RECORD SET:

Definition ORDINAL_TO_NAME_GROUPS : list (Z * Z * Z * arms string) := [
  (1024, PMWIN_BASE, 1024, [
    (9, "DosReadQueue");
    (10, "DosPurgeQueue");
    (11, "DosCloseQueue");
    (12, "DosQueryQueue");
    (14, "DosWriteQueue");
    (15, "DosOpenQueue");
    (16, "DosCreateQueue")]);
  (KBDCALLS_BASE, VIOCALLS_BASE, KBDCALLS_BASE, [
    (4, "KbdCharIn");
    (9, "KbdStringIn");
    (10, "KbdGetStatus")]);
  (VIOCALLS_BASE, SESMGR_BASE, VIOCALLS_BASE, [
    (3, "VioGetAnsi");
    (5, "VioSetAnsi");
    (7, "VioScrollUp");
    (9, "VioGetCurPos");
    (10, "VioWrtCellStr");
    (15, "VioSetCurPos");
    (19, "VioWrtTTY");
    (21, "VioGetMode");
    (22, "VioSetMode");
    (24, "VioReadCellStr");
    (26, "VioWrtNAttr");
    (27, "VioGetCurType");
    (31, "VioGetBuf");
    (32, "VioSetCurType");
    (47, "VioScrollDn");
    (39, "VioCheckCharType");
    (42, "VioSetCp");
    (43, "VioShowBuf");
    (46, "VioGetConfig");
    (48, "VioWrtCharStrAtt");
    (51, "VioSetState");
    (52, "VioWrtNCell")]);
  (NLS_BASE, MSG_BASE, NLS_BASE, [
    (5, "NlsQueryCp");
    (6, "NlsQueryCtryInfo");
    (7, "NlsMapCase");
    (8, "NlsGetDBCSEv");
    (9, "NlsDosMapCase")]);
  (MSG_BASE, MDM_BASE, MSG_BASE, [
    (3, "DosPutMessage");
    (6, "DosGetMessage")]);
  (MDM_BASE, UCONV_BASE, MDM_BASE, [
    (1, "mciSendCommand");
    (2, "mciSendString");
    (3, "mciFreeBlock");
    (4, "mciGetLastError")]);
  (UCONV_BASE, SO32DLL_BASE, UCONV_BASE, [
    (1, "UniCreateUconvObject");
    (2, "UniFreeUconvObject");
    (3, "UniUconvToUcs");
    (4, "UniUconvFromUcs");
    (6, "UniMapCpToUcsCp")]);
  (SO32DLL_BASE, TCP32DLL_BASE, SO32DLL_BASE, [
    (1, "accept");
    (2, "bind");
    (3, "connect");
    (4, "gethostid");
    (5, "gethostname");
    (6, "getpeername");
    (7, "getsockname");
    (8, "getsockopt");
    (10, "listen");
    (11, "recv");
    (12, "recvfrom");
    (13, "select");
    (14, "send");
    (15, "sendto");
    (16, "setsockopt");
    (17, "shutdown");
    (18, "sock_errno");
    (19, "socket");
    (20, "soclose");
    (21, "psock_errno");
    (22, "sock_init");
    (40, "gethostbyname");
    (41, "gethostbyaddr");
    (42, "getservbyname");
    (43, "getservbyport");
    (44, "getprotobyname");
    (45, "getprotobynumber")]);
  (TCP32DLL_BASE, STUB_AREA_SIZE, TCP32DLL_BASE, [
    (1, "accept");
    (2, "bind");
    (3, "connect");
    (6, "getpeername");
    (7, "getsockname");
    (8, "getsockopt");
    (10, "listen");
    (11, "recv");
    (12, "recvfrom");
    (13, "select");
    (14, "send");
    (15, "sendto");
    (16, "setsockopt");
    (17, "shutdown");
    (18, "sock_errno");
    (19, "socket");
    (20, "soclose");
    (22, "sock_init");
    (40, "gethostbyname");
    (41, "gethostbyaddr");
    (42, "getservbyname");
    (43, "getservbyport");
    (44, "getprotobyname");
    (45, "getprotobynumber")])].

---

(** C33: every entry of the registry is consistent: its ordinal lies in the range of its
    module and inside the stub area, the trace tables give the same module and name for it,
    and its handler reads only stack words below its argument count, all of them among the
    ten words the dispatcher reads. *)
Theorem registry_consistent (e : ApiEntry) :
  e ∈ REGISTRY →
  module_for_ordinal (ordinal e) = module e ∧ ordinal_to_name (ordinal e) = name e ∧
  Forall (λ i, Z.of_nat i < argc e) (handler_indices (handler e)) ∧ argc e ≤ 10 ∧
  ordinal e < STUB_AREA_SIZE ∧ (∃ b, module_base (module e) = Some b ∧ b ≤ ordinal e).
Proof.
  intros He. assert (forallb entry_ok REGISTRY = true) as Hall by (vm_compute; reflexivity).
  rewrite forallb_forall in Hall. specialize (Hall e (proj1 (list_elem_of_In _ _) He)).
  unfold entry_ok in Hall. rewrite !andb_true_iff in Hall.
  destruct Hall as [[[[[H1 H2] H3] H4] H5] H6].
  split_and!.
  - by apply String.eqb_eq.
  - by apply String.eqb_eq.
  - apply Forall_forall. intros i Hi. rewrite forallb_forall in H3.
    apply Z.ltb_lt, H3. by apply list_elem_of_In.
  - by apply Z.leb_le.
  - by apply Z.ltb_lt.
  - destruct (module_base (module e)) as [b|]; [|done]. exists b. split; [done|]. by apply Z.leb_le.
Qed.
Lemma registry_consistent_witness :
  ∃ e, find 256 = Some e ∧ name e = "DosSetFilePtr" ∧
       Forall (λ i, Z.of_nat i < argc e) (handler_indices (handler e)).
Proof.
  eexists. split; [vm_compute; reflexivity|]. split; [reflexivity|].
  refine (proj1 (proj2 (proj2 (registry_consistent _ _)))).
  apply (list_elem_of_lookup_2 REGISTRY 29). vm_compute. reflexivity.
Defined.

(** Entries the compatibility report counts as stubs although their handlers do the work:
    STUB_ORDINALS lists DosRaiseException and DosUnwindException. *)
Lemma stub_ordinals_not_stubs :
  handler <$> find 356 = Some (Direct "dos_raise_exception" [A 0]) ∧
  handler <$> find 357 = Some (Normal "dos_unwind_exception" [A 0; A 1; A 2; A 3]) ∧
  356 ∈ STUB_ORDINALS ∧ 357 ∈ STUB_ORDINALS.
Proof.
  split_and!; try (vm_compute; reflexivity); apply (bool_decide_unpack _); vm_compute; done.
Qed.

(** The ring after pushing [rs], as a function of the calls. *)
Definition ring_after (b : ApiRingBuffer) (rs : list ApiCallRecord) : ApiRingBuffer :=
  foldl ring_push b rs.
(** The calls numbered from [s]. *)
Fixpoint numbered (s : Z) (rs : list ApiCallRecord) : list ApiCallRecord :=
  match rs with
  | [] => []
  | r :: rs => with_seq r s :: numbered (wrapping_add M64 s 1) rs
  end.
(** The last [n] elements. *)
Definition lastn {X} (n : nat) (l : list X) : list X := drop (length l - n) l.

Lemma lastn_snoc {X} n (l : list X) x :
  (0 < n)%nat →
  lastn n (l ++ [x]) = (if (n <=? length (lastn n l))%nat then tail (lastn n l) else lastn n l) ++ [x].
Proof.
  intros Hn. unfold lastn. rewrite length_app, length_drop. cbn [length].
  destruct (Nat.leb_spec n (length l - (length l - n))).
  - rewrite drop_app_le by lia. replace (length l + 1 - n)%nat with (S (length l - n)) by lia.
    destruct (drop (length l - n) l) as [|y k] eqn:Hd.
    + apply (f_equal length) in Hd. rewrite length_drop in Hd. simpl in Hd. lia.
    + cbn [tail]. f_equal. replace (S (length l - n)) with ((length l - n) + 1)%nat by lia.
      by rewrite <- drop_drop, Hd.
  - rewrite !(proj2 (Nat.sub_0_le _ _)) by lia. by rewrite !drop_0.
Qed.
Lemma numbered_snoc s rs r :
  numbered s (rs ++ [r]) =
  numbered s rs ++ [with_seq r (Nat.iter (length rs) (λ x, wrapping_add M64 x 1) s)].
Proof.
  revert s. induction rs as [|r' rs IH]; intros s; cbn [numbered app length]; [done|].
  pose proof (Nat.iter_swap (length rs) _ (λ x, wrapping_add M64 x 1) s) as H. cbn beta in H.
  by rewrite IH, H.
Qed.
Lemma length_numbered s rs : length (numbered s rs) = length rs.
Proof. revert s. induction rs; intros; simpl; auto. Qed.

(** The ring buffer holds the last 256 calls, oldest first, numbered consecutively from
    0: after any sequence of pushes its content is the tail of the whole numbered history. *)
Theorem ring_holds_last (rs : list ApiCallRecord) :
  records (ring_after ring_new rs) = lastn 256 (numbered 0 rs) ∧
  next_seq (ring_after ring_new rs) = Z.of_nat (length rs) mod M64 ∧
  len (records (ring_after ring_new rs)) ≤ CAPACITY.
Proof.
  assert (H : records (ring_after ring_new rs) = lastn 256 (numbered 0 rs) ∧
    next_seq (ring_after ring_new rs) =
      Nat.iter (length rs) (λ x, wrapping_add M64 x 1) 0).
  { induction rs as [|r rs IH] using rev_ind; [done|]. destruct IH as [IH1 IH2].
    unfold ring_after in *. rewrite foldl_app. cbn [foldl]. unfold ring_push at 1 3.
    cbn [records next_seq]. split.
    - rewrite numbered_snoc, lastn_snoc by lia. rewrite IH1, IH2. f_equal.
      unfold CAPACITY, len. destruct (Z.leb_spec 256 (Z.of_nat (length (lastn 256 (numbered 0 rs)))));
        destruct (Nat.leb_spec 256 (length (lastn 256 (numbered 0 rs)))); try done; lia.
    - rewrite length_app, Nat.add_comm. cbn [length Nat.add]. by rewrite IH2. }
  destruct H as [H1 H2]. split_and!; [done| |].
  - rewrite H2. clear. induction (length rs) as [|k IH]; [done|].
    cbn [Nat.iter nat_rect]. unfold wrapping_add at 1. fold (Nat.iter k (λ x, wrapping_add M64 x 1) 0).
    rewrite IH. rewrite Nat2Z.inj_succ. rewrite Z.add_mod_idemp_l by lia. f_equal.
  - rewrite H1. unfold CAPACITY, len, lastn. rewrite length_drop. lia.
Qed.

==

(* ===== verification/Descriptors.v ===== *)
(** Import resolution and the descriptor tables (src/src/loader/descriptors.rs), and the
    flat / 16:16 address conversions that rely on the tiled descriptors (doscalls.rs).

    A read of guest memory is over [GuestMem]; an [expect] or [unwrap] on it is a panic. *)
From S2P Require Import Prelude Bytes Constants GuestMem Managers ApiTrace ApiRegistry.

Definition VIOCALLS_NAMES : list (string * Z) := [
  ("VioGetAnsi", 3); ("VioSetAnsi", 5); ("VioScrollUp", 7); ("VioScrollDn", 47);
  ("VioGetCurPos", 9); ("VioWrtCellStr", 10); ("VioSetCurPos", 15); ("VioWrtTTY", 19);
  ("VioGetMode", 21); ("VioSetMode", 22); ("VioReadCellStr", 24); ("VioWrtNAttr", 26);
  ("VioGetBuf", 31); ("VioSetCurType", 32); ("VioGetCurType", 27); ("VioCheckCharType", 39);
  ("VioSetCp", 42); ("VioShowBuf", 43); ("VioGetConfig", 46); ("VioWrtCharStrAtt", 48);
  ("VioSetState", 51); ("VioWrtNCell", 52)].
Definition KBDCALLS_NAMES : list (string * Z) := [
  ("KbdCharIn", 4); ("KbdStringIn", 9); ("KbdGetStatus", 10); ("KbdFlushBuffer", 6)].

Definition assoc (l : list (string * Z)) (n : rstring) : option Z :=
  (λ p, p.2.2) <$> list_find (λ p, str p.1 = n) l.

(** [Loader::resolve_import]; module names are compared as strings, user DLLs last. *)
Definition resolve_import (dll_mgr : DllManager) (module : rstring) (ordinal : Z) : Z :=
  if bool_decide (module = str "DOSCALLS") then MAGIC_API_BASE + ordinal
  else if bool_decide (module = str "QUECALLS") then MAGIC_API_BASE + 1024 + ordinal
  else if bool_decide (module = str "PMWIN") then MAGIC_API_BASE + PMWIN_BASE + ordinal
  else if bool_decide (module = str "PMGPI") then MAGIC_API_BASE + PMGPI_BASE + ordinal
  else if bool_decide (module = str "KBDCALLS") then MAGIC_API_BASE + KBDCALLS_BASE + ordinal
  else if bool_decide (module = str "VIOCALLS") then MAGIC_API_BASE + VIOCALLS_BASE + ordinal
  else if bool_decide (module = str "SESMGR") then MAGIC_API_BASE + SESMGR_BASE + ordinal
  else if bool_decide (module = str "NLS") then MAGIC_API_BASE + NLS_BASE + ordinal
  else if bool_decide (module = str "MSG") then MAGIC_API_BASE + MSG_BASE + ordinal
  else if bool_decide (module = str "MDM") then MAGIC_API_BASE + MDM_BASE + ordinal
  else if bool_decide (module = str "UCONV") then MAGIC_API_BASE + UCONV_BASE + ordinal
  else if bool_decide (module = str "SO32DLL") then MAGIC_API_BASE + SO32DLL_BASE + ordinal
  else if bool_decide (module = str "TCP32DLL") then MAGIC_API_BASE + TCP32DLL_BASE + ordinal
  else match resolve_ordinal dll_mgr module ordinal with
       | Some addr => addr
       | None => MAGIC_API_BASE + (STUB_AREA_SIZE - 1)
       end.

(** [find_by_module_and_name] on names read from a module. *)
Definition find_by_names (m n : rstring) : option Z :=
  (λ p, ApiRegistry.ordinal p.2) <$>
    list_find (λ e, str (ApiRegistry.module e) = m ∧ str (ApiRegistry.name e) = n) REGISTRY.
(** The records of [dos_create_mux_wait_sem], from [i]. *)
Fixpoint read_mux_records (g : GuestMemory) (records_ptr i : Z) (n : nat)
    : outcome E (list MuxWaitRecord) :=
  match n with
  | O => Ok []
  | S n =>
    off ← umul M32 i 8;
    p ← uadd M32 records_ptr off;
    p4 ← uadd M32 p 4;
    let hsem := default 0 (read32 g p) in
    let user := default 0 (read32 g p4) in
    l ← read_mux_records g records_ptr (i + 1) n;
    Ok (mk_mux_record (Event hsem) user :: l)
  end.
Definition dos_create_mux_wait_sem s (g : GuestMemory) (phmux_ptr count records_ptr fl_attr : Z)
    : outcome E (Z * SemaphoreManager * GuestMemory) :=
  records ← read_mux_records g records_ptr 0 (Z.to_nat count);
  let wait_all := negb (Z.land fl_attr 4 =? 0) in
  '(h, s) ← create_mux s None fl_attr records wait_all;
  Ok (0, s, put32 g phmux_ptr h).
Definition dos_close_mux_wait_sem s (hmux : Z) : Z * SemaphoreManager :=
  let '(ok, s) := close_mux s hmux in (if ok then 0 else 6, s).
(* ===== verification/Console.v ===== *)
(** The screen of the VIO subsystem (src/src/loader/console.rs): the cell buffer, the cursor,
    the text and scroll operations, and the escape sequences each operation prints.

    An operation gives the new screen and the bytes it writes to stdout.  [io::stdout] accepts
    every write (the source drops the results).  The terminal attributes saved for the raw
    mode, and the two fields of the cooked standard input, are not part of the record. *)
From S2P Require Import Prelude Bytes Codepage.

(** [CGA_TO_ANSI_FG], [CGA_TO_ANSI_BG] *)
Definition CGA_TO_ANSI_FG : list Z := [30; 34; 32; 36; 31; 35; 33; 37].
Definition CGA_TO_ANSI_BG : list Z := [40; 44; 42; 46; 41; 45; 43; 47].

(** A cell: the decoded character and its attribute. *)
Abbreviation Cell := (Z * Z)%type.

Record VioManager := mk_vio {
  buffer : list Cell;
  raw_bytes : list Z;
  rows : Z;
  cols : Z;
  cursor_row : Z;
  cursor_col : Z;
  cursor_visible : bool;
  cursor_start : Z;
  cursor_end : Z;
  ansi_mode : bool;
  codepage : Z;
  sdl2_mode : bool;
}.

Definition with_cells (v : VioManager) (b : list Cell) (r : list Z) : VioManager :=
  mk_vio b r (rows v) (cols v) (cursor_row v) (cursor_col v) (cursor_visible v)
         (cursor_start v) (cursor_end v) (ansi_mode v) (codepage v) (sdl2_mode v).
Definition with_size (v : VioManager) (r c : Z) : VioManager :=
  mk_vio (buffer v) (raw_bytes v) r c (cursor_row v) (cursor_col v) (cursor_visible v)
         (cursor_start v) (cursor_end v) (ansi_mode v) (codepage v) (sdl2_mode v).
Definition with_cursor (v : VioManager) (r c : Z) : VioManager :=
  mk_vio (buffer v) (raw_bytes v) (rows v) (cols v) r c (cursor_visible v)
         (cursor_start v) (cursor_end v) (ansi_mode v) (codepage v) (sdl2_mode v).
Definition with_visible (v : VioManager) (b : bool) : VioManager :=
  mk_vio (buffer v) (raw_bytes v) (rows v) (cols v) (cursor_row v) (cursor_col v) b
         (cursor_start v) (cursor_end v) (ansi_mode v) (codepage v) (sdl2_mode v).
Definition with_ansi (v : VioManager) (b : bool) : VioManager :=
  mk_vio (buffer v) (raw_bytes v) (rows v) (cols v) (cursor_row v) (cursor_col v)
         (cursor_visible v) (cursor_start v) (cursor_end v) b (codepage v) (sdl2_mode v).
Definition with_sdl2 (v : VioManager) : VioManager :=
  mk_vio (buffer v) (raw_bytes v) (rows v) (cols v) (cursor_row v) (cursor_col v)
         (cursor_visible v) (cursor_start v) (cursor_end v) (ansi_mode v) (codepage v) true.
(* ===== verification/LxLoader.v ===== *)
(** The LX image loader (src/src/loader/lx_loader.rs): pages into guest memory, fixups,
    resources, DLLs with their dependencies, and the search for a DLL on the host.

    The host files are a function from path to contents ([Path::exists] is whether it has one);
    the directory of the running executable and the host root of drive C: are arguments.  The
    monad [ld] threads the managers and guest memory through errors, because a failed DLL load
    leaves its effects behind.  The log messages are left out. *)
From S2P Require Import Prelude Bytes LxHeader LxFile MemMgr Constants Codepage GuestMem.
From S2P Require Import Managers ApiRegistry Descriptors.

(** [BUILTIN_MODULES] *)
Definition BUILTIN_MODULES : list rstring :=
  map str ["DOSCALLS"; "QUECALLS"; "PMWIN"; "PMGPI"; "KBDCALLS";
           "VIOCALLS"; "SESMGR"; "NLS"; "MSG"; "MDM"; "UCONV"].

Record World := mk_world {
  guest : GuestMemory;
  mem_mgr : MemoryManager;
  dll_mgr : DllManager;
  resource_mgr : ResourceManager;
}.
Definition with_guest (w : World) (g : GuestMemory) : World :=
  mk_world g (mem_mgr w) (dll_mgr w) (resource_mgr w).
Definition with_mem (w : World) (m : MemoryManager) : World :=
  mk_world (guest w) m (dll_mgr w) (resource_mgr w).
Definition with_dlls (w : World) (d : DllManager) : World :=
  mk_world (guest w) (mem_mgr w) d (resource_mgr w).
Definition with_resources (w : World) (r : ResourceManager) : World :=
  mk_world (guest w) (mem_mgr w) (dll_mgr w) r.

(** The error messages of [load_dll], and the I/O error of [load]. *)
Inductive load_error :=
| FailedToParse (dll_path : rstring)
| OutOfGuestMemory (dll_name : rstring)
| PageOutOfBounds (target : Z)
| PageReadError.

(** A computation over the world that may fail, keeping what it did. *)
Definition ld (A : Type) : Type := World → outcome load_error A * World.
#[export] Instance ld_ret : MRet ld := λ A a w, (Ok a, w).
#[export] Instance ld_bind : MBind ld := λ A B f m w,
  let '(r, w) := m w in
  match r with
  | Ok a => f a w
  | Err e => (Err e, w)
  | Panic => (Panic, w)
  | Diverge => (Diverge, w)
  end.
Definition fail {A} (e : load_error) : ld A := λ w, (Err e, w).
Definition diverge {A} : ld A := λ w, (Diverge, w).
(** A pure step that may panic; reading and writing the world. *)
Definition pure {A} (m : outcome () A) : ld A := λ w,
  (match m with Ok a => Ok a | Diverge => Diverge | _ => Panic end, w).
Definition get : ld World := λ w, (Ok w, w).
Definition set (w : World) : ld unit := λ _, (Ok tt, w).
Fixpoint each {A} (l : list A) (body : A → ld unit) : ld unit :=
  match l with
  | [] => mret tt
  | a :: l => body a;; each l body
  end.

EXERCISE PROMPT: The lines above from the one containing "(** The last [n] elements. *)" through the one containing "0: after any" are to be set down exactly, and no others.

WRITTEN ANSWER:
(** The last [n] elements. *)
Definition lastn {X} (n : nat) (l : list X) : list X := drop (length l - n) l.

Lemma lastn_snoc {X} n (l : list X) x :
  (0 < n)%nat →
  lastn n (l ++ [x]) = (if (n <=? length (lastn n l))%nat then tail (lastn n l) else lastn n l) ++ [x].
Proof.
  intros Hn. unfold lastn. rewrite length_app, length_drop. cbn [length].
  destruct (Nat.leb_spec n (length l - (length l - n))).
  - rewrite drop_app_le by lia. replace (length l + 1 - n)%nat with (S (length l - n)) by lia.
    destruct (drop (length l - n) l) as [|y k] eqn:Hd.
    + apply (f_equal length) in Hd. rewrite length_drop in Hd. simpl in Hd. lia.
    + cbn [tail]. f_equal. replace (S (length l - n)) with ((length l - n) + 1)%nat by lia.
      by rewrite <- drop_drop, Hd.
  - rewrite !(proj2 (Nat.sub_0_le _ _)) by lia. by rewrite !drop_0.
Qed.
Lemma numbered_snoc s rs r :
  numbered s (rs ++ [r]) =
  numbered s rs ++ [with_seq r (Nat.iter (length rs) (λ x, wrapping_add M64 x 1) s)].
Proof.
  revert s. induction rs as [|r' rs IH]; intros s; cbn [numbered app length]; [done|].
  pose proof (Nat.iter_swap (length rs) _ (λ x, wrapping_add M64 x 1) s) as H. cbn beta in H.
  by rewrite IH, H.
Qed.
Lemma length_numbered s rs : length (numbered s rs) = length rs.
Proof. revert s. induction rs; intros; simpl; auto. Qed.

(** The ring buffer holds the last 256 calls, oldest first, numbered consecutively from
    0: after any sequence of pushes its content is the tail of the whole numbered history. *)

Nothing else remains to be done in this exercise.